Cheerleaders for reform around the world, especially in Malaysia, would do well to take a peek at the Obama reform playbook. Here in Malaysia, for instance, the Najib administration has taken a more liberal stance by enacting reforms in controversial policies such as the FIC and the teaching of English in science and mathematics (PPSMI), while a raft of policy changes to long-standing laws such as the Internal Security Act are also in the works.

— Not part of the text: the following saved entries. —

Lemma refresh_plain_forgets_snapshot (zone : TimeZone) (now : Z)
      (db : Database) (snap : list HourlyRow) :
  mentions_hourly (state_of (refresh_plain zone now (with_snapshot snap db)))
  = mentions_hourly (state_of (refresh_plain zone now db)).
Proof. reflexivity. Qed.

(** C6 (at the failing input). The view is created on the empty table and
    two mentions are stored afterwards; running the statement of
    [refresh.sql] then raises an error, the snapshot is still empty, and
    the defining query evaluated at that moment has two rows; this is so
    in a session of any time zone. *)
Theorem refresh_sql_leaves_snapshot_stale :
  forall zone : TimeZone,
  let db := Samples.tied_db in
  let now := 3600000000%Z in
  refresh_sql zone now db = Err object_not_in_prerequisite_state db
  /\ mentions_hourly (state_of (refresh_sql zone now db)) = []
  /\ List.length (mentions_hourly_query zone now (mentions db)) = 2.
Proof.
  intros zone. vm_compute. repeat split; reflexivity.
Qed.

End ViewFacts.

(* ================================================================== *)
(** * The mention extractor *)
(* ================================================================== *)

Module ExtractorFacts.
Import Sql SqlFacts Extractor.

Lemma list_ascii_of_string_app (a b : string) :
  list_ascii_of_string (a ++ b)%string
  = list_ascii_of_string a ++ list_ascii_of_string b.
Proof.
  induction a as [|c a IH]; simpl; [reflexivity | now rewrite IH].
Qed.

Lemma upper_is_alnum (c : ascii) : is_upper c = true -> is_alnum c = true.
Proof.
  unfold is_alnum, is_letter. intros ->. reflexivity.
Qed.

Lemma upper_not_lower (c : ascii) : is_upper c = true -> is_lower c = false.
Proof.
  unfold is_upper, is_lower, between.
  rewrite andb_true_iff, andb_false_iff, !Nat.leb_le, Nat.leb_gt. lia.
Qed.

Lemma to_upper_fixes_upper (w : list ascii) :
  forallb is_upper w = true -> map to_upper w = w.
Proof.
  induction w as [|c w IH]; simpl; [reflexivity |].
  rewrite andb_true_iff. intros [Hc Hw].
  unfold to_upper at 1. rewrite (upper_not_lower c Hc). now rewrite IH.
Qed.

(** A word that stops at a boundary is read whole. *)
Lemma take_word_exact (w post : list ascii) :
  forallb is_alnum w = true ->
  match post with
  | [] => True
  | c :: _ => is_alnum c = false
  end ->
  take_word (w ++ post) = w /\ drop_word (w ++ post) = post.
Proof.
  intros Hw Hpost. induction w as [|c w IH]; simpl in *.
  - destruct post as [|c post]; simpl; [auto |]. now rewrite Hpost.
  - apply andb_true_iff in Hw as [Hc Hw]. rewrite Hc.
    destruct (IH Hw) as [-> ->]. auto.
Qed.
(** * weaviate-agent: query routing, tiered retrieval, template answers, analytics

    A shallow embedding of the JavaScript sources

      - src/agents/delegatingAgent.js   (DelegatingAgent, and the "CLEANED
        VERSION" of RAGAgent that the same file carries),
      - src/agents/ragAgent.js          (RAGAgent, "UPDATED VERSION"),
      - src/unnamed/part_001            (ChartTool),
      - src/server.js                   (the route POST /query),

    together with the properties the specification states about them, and
    with further properties read off the code.

    Conventions of the embedding.

      - A JavaScript string is a [string]: one [ascii] per code unit, so the
        strings covered are those whose code units are below 256.  Literals
        of the source that contain an emoji are carried as their UTF-8
        bytes; nothing below depends on their length.
      - A thrown value is an error object with an optional [message] and an
        optional [code].
      - JavaScript numbers that are counts are [nat]; the fractional numbers
        of the analytics are rationals ([Q]), every finite double being
        one.  The sums, products and quotients of the averages are rounded
        by the host: its arithmetic is a member of the [World].
      - Every call that leaves the process (language model, GraphQL
        endpoint, object getter) is answered by a [World], and is recorded
        in a trace, so that "is not attempted" is a statement on the trace.
      - An object literal used as a counting map of labels is the list of
        its own properties in the order of their creation, read and
        written as a plain object is: a label that names a member of
        [Object.prototype] reads as that member, and [Object.keys] lists
        array indices first. *)

From Stdlib Require Import String Ascii List ZArith QArith Lia Bool Arith.
From Stdlib Require Import DecimalString Qround Qabs Btauto.
From Stdlib Require Import Sorted Permutation.
Import ListNotations.

Close Scope Q_scope.
Local Open Scope string_scope.
Local Open Scope nat_scope.

Set Implicit Arguments.

(* ------------------------------------------------------------------------- *)
(** ** JavaScript strings *)
(* ------------------------------------------------------------------------- *)

Module JsString.

(** The double quote and the line feed, which the source writes inside
    its literals. *)
Definition dq : string := String (ascii_of_nat 34) EmptyString.
Definition nl : string := String (ascii_of_nat 10) EmptyString.

(** [String.prototype.toLowerCase] on code units below 256: A-Z and the
    upper-case letters of the Latin-1 supplement (all of 0xC0-0xDE but the
    multiplication sign 0xD7) move up by 32. *)
Definition lower_char (c : ascii) : ascii :=
  let n := nat_of_ascii c in
  if ((65 <=? n) && (n <=? 90))
     || ((192 <=? n) && (n <=? 222) && negb (n =? 215))
  then ascii_of_nat (n + 32)
  else c.

Fixpoint toLowerCase (s : string) : string :=
  match s with
  | EmptyString => EmptyString
  | String c s' => String (lower_char c) (toLowerCase s')
  end.

(** The class [\s] of regular expressions, which is also what [trim]
    removes: TAB, LF, VT, FF, CR, SPACE and NBSP. *)
Definition is_ws (c : ascii) : bool :=
  let n := nat_of_ascii c in
  ((9 <=? n) && (n <=? 13)) || (n =? 32) || (n =? 160).

Fixpoint trimStart (s : string) : string :=
  match s with
  | EmptyString => EmptyString
  | String c s' => if is_ws c then trimStart s' else s
  end.

Fixpoint trimEnd (s : string) : string :=
  match s with
  | EmptyString => EmptyString
  | String c s' =>
      match trimEnd s' with
      | EmptyString => if is_ws c then EmptyString else String c EmptyString
      | t => String c t
      end
  end.

Definition trim (s : string) : string := trimEnd (trimStart s).

(** [hay.includes(needle)] *)
Fixpoint includes (needle hay : string) : bool :=
  prefix needle hay
  || match hay with
     | EmptyString => false
     | String _ hay' => includes needle hay'
     end.

(** [s.split(/\s+/)]: every maximal run of white space is one separator;
    a separator at either end leaves an empty token there. *)
Fixpoint splitWs_go (prev_ws : bool) (s : string) : list string :=
  match s with
  | EmptyString => [EmptyString]
  | String c s' =>
      if is_ws c then
        if prev_ws then splitWs_go true s'
        else EmptyString :: splitWs_go true s'
      else
        match splitWs_go false s' with
        | tok :: rest => String c tok :: rest
        | [] => [String c EmptyString]
        end
  end.

Definition splitWs (s : string) : list string := splitWs_go false s.

(** [s.substring(0, n)] *)
Definition substring0 (n : nat) (s : string) : string := substring 0 n s.

(** A count inside a template literal. *)
Definition ofNat (n : nat) : string := NilEmpty.string_of_uint (Nat.to_uint n).

(** Does the string hold a character that [trim] keeps? *)
Fixpoint hasInk (s : string) : bool :=
  match s with
  | EmptyString => false
  | String c s' => negb (is_ws c) || hasInk s'
  end.

(** An answer that is empty or has something for [trim] to keep. *)
Definition inked (s : string) : Prop := s = EmptyString \/ hasInk s = true.

(** The two braces. *)
Definition openBrace : string := String (ascii_of_nat 123) EmptyString.
Definition closeBrace : string := String (ascii_of_nat 125) EmptyString.

(** Does the string hold the code unit [n]? *)
Fixpoint hasChar (n : nat) (s : string) : bool :=
  match s with
  | EmptyString => false
  | String c s' => (nat_of_ascii c =? n) || hasChar n s'
  end.

(** Does the string hold white space? *)
Fixpoint hasWs (s : string) : bool :=
  match s with
  | EmptyString => false
  | String c s' => is_ws c || hasWs s'
  end.

(** The last code unit is one that [trim] keeps. *)
Fixpoint endsWithInk (s : string) : bool :=
  match s with
  | EmptyString => false
  | String c EmptyString => negb (is_ws c)
  | String _ s' => endsWithInk s'
  end.
Lemma handle_list_cases (E : env) (w : world) :
  let w1 := record_call (Scan (TABLE_NAME E)) w in
  let failed (e : exn) :=
    (Ok (respond 500 (error_body (u "DynamoDB scan failed: " ++ exn_str e))), w1) in
  handle_list E w =
    match scan_error E with
    | Some e => failed e
    | None =>
        match py_sort_reverse (fun x => py_get x (u "upload_timestamp") (VStr []))
                (VList (map _convert_decimals (scanned_records w))) with
        | Raise e => failed e
        | Ok items =>
            match _resp 200 items None with
            | Ok r => (Ok r, w1)
            | Raise e => failed e
            end
        end
    end.
Proof.
  intros w1 failed. unfold handle_list, try_except, table_scan, mbind, M_bind, bind, lift.
  fold w1. destruct (scan_error E) as [e|]; [reflexivity|].
  change (table w1) with (table w). fold (scanned_records w).
  change (py_get _ (u "Items") (VList [])) with (Ok (VList (scanned_records w))).
  cbn [_convert_decimals].
  destruct (py_sort_reverse _ _) as [items|e]; [|reflexivity].
  destruct (_resp 200 items None); reflexivity.
Qed.


(** X11. Failures of the download handler's two calls are answered, not
    raised: a failing metadata read gives 500 with the error DynamoDB
    read failed:, and, for a stored record with a file name, a failing
    pre-signing gives 500 with the error Could not generate download
    URL:, each followed by the text of the failure. *)
Theorem download_failures_are_answered (E : env) (file_id : pystr) (w : world) :
  let w1 := record_call (GetItem (TABLE_NAME E) [(u "file_id", VStr file_id)]) w in
  (forall e, get_item_error E = Some e ->
     handle_download E file_id w =
       (Ok (respond 500 (error_body (u "DynamoDB read failed: " ++ exn_str e))), w1)) /\
  (forall item file_name e,
     get_item_error E = None ->
     table w !! file_id = Some item ->
     dict_lookup (u "file_name") item = Some file_name ->
     presign_error E = Some e ->
     exists w2,
       handle_download E file_id w =
         (Ok (respond 500 (error_body (u "Could not generate download URL: " ++ exn_str e))),
          w2) /\
       calls w2 = calls w1
                  ++ [GeneratePresignedUrl (u "get_object") (BUCKET_NAME E)
                        (file_id ++ u "_" ++ py_format E (_convert_decimals file_name)) 3600]).
Proof.
  intros w1. split.
  - intros e He. rewrite handle_download_cases, He. reflexivity.
  - intros item file_name e Hget Hitem Hname Hsign.
    rewrite handle_download_cases, Hget, Hitem.
    destruct item as [|kv item]; [discriminate|].
    rewrite Hname. cbv zeta. rewrite Hsign. eexists. split; reflexivity.
Qed.

Lemma download_failures_are_answered_witness :
  handle_download broken_env (u "id-0") sample_world =
    (Ok (respond 500 (error_body (u "DynamoDB read failed: dynamodb unreachable"))),
     record_call (GetItem (u "files") [(u "file_id", VStr (u "id-0"))]) sample_world).
Proof.
  apply (proj1 (download_failures_are_answered broken_env (u "id-0") sample_world)
           (Exn "EndpointConnectionError" (u "dynamodb unreachable"))).
  reflexivity.
Defined.

(** X12. The file name is read from the record outside both [try]
    blocks: for a stored, non-empty record without a file name the
    download handler raises a [KeyError] that nothing catches, after the
    metadata read and before any pre-signing. *)
Theorem download_record_without_name_raises (E : env) (file_id : pystr)
    (item : list (pystr * pyval)) (w : world) :
  get_item_error E = None ->
  table w !! file_id = Some item ->
  item <> [] ->
  dict_lookup (u "file_name") item = None ->
  handle_download E file_id w =
    (Raise (Exn "KeyError" (u "'file_name'")),
     record_call (GetItem (TABLE_NAME E) [(u "file_id", VStr file_id)]) w).
Proof.
  intros Hget Hitem Hne Hname. rewrite handle_download_cases, Hget, Hitem.
  destruct item as [|kv item]; [congruence|]. rewrite Hname. reflexivity.
Qed.

Lemma download_record_without_name_raises_witness :
  handle_download sample_env (u "id-7") nameless_record_world =
    (Raise (Exn "KeyError" (u "'file_name'")),
     record_call (GetItem (u "files") [(u "file_id", VStr (u "id-7"))]) nameless_record_world).
Proof.
  apply (download_record_without_name_raises sample_env (u "id-7")
           [(u "file_id", VStr (u "id-7")); (u "size", VDecimal (Decimal false 1 0))]);
    try reflexivity; discriminate.
Defined.

(** X13. Listing and downloading only read: whatever their outcome, the
    blob store and the metadata table are left exactly as they were. *)
Theorem reads_leave_stores_unchanged (E : env) (file_id : pystr) (w : world) :
  (blobs (snd (handle_list E w)) = blobs w /\ table (snd (handle_list E w)) = table w) /\
  (blobs (snd (handle_download E file_id w)) = blobs w /\
   table (snd (handle_download E file_id w)) = table w).
Proof.
  split.
  - rewrite handle_list_cases. cbv zeta.
    destruct (scan_error E); [split; reflexivity|].
    destruct (py_sort_reverse _ _) as [items|]; [|split; reflexivity].
    destruct (_resp 200 items None); split; reflexivity.
  - rewrite handle_download_cases. cbv zeta.
    destruct (get_item_error E); [split; reflexivity|].
    destruct (table w !! file_id) as [[|kv item]|]; try (split; reflexivity).
    destruct (dict_lookup (u "file_name") (kv :: item)); [|split; reflexivity].
    destruct (presign_error E); split; reflexivity.
Qed.

Lemma handle_upload_answers (E : env) (event : pyval) (w : world) (r : response) :
  fst (handle_upload E event w) = Ok r ->
  headers r = json_headers /\ known_status (statusCode r) = true.
Proof.
  destruct (json_body_never_raises event) as [v Hv].
  destruct (is_dict v) eqn:Hd.
  - destruct v; try discriminate.
    rewrite (handle_upload_cases E event d w Hv). cbv zeta.
    repeat match goal with
           | |- context [if ?c then _ else _] => destruct c
           | |- context [match encode_content ?c with _ => _ end] => destruct (encode_content c)
           | |- context [match py_len ?c with _ => _ end] => destruct (py_len c)
           | |- context [match put_object_error ?c with _ => _ end] => destruct (put_object_error c)
           | |- context [match put_item_error ?c with _ => _ end] => destruct (put_item_error c)
           end; cbn [fst]; try discriminate; try (intros [= <-]; split; reflexivity).
    intros Hr. apply resp_ok in Hr as ->. split; reflexivity.
  - unfold handle_upload. rewrite Hv. destruct v; try discriminate; cbn; discriminate.
Qed.

Lemma handle_download_answers (E : env) (file_id : pystr) (w : world) (r : response) :
  fst (handle_download E file_id w) = Ok r ->
  headers r = json_headers /\ known_status (statusCode r) = true.
Proof.
  rewrite handle_download_cases. cbv zeta.
  destruct (get_item_error E); [intros [= <-]; split; reflexivity|].
  destruct (table w !! file_id) as [[|kv item]|]; try (intros [= <-]; split; reflexivity).
  destruct (dict_lookup (u "file_name") (kv :: item)); [|discriminate].
  destruct (presign_error E); intros [= <-]; split; reflexivity.
Qed.

Lemma handle_list_answers (E : env) (w : world) (r : response) :
  fst (handle_list E w) = Ok r ->
  headers r = json_headers /\ known_status (statusCode r) = true.
Proof.
  rewrite handle_list_cases. cbv zeta.
  destruct (scan_error E); [intros [= <-]; split; reflexivity|].
  destruct (py_sort_reverse _ _) as [items|]; [|intros [= <-]; split; reflexivity].
  destruct (_resp 200 items None) as [r'|] eqn:Hr; [|intros [= <-]; split; reflexivity].
  apply resp_ok in Hr as ->. intros [= <-]. split; reflexivity.
Qed.

(** X9. Every response the entry point returns, from any route and for
    any event, has the one header content-type: application/json and a
    status among 200, 400, 404, 413 and 500. *)
Theorem every_response_is_json (E : env) (event : pyval) (w : world) (r : response) :
  fst (lambda_handler E event w) = Ok r ->
  headers r = [(u "content-type", VStr (u "application/json"))] /\
  known_status (statusCode r) = true.
Proof.
  destruct (_parse_request event) as [[method path]|e] eqn:Hp.
  - rewrite (lambda_handler_routes E event method path w Hp).
    destruct (_ && (_ || _)); [intros [= <-]; split; reflexivity|].
    destruct (_ && _); [apply handle_upload_answers|].
    destruct (_ && _); [apply handle_list_answers|].
    destruct (py_eq method _); [|intros [= <-]; split; reflexivity].
    destruct (py_startswith path _) as [[|]|]; try discriminate;
      [|intros [= <-]; split; reflexivity].
    destruct (py_split_once path _) as [parts|]; [|discriminate].
    destruct (py_index parts 1) as [rest|]; [|discriminate].
    apply handle_download_answers.
  - unfold lambda_handler. rewrite Hp. discriminate.
Qed.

Unfortunately, the current approach to reform in Malaysia still hews very closely to the “government-knows-best” mentality that continues to beset the mentality of government leaders, despite all the pronouncements made by Prime Minister Datuk Seri Najib Razak. A good example is the recent U-turn on PPSMI, which was announced by the Education Ministry with very little prior explanation provided to the public. Members of the public — including the former Prime Minister who hurriedly put the policy into place in the waning years of his tenure — were expected to put their trust in the government’s wisdom without clearly understanding the facts for or against the policy. As a case study on how not to implement reform, PPSMI — be it in the initial frenetic introduction of the policy in 2003, or its abrupt reversal in 2009 — is a salutary lesson in the acrimonies that can ensue when government pursues policy reforms with little planning or consultation.
For Obama, the jury is still out, as the health care debate rumbles on in the US. Meanwhile, Malaysian politicians and public leaders can do no better than to watch this man at work as he grapples with the challenge of enacting reform. Whether he succeeds or fails, the lessons could be invaluable.